Wednesday, December 7, 2022

Croton Flower and Propagating Croton

I was talking with a neighbor and got a complement.  "Your yard looks so nice!"

We were talking about placement and variety of plants here, and I said "You know, everything I have a lot of I propagated myself."  After getting a semi-blank stare, "It's all from either seeds or cuttings."

The property was planted well by the prior owner, and we liked what we saw.  So when we settled in, I took the attitude that I would figure out what grows, what works, and what I can make more of.   I have a row of pots in the back by the pool in the sun that has all sorts of cuttings in it.  That row is on "drip feed irrigation" which gets a blast of water for only 10 minutes a day, and it is legal even under water restrictions in South Florida.

All by design.

If you are moving into a place where you can garden on your own and wonder what you can grow, look at your neighbors, and take a general view of what they have.   If you like the stuff, plant it.

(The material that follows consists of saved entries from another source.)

Lemma check_endpoints_Err l e : fold_res check_endpoint_bounds () l = Err e → e = Invalid.
Proof.
  induction l as [|x l IH]; simpl; [done|]. rewrite bind_Err. intros [H|([] & _ & H)]; [|eauto].
  unfold check_endpoint_bounds in H. repeat case_match; congruence.
Qed.

Lemma check_services_Err l e : ∀ t, fold_res check_service_bounds t l = Err e → e = Invalid.
Proof.
  induction l as [|s l IH]; intros t; simpl; [done|].
  rewrite bind_Err. intros [H|(t' & _ & H)]; [|eauto]. unfold check_service_bounds in H.
  rewrite !if_err_Err, bind_Err, ok_or_Err in H.
  destruct H as [[_ ->]|[_ [[_ ->]|[_ [[_ ->]|(total & _ & H)]]]]]; try done.
  rewrite if_err_Err, bind_Err in H.
  destruct H as [[_ ->]|[_ [H|(? & _ & H)]]]; [done|by eapply check_endpoints_Err|done].
Qed.

(** ** Encoded sizes *)

Lemma len_flat_map_le {A} (f : A → bytes) c l :
  Forall (λ x, len (f x) ≤ c) l → len (flat_map f l) ≤ c * len l.
Proof.
  induction 1 as [|x l Hx _ IH]; simpl; [rewrite !len_nil, Z.mul_0_r; lia|].
  rewrite len_app, len_cons, Z.mul_add_distr_l. lia.
Qed.

(** Replaces the length of each encoded item by a bounded variable. *)
Ltac bound_items :=
  repeat match goal with
  | |- context [len (enc_u8 ?n)] =>
      pose proof (enc_u8_size n ltac:(emits_side)); generalize dependent (len (enc_u8 n)); intros
  | |- context [len (enc_u16 ?n)] =>
      pose proof (enc_u16_size n ltac:(emits_side)); generalize dependent (len (enc_u16 n)); intros
  | |- context [len (enc_u64 ?n)] =>
      pose proof (enc_u64_size n ltac:(emits_side)); generalize dependent (len (enc_u64 n)); intros
  | |- context [len (enc_i64 ?n)] =>
      pose proof (enc_i64_size n ltac:(emits_side)); generalize dependent (len (enc_i64 n)); intros
  | |- context [len (enc_map ?n)] =>
      pose proof (enc_map_size n ltac:(emits_side)); generalize dependent (len (enc_map n)); intros
  | |- context [len (enc_array ?n)] =>
      pose proof (enc_array_size n ltac:(emits_side)); generalize dependent (len (enc_array n)); intros
  | |- context [len (enc_bytes ?n)] =>
      pose proof (enc_bytes_size n ltac:(emits_side)); generalize dependent (len (enc_bytes n)); intros
  | |- context [len (enc_str ?n)] =>
      pose proof (enc_str_size n ltac:(emits_side)); generalize dependent (len (enc_str n)); intros
  end.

When I lived in Horsham, PA, I liked the Rose of Sharon that someone had about a mile away that I saw during my walk, so I grabbed a few seeds.  That Rose of Sharon grew, bloomed, and was planted when I got my own house 10 years later in Chestnut Hill, Philadelphia, PA.

Here I did the same thing with all sorts of things.  Dracena, Screw Palms, Mango (of course), and Podocarpus.  Mango from seed, the rest from cuttings.

But everything here was only green with no color.  I introduced that with Croton.  Now if you are above the freeze line, Zone 8 or so, you really only know Croton as a house plant.  It was a house plant that was a plot point in a British Sitcom called the "IT Crowd" where they brought a palm sized plant I would use as a cutting in their dank basement office and then went back to "Switching things on and off again".

Here, it's everywhere.  It grows fairly slowly even under ideal conditions.

To propagate the stuff from cuttings, you take a hand to arm sized piece cut on a bias, remove the lower leaves, dip in rooting hormone, and place in wet soil.  6 weeks later it should be growing.  I get about 90% success rate.

I have two different sets of the stuff growing in the nursery pots right now because I started them on different months.  They will go in the ground a month from now, minimum.

But the strangest thing I have ever seen is a Croton Flower.  They are tiny things, only about the size of a child's smallest fingernail.  Of all things, this is on one of my original plants that I have butchered and am ignoring to let it recover.  It's little more than a stick with a few leaves and must really like where it is at.

Since I am trying to fill in the front gardens with Croton, I harvest the plants, make cuttings and limit myself to when the plants get waist high.  

For now, that seems to be once every two months, but I have time.

Besides, I still have a podocarpus plant that is chest high that needs to go in when one of the existing plants thins out.

I did say our landscapers are overly aggressive around my plants, didn't I?

The bottom line is that if you see something you like, try to propagate it.  When Lisa across the street was fighting off the cancer that eventually took her, she planted a bottle brush tree.  It's supposed to be able to be propagated but I have had no luck. 

I know, if I don't have luck with it, who knows what I am doing wrong.

But I want some cuttings from Her Tree, so I took some seed and dropped it in my pot with the Basil.  I will look after that every time I make pizza.  Just like Lisa looked after everyone else.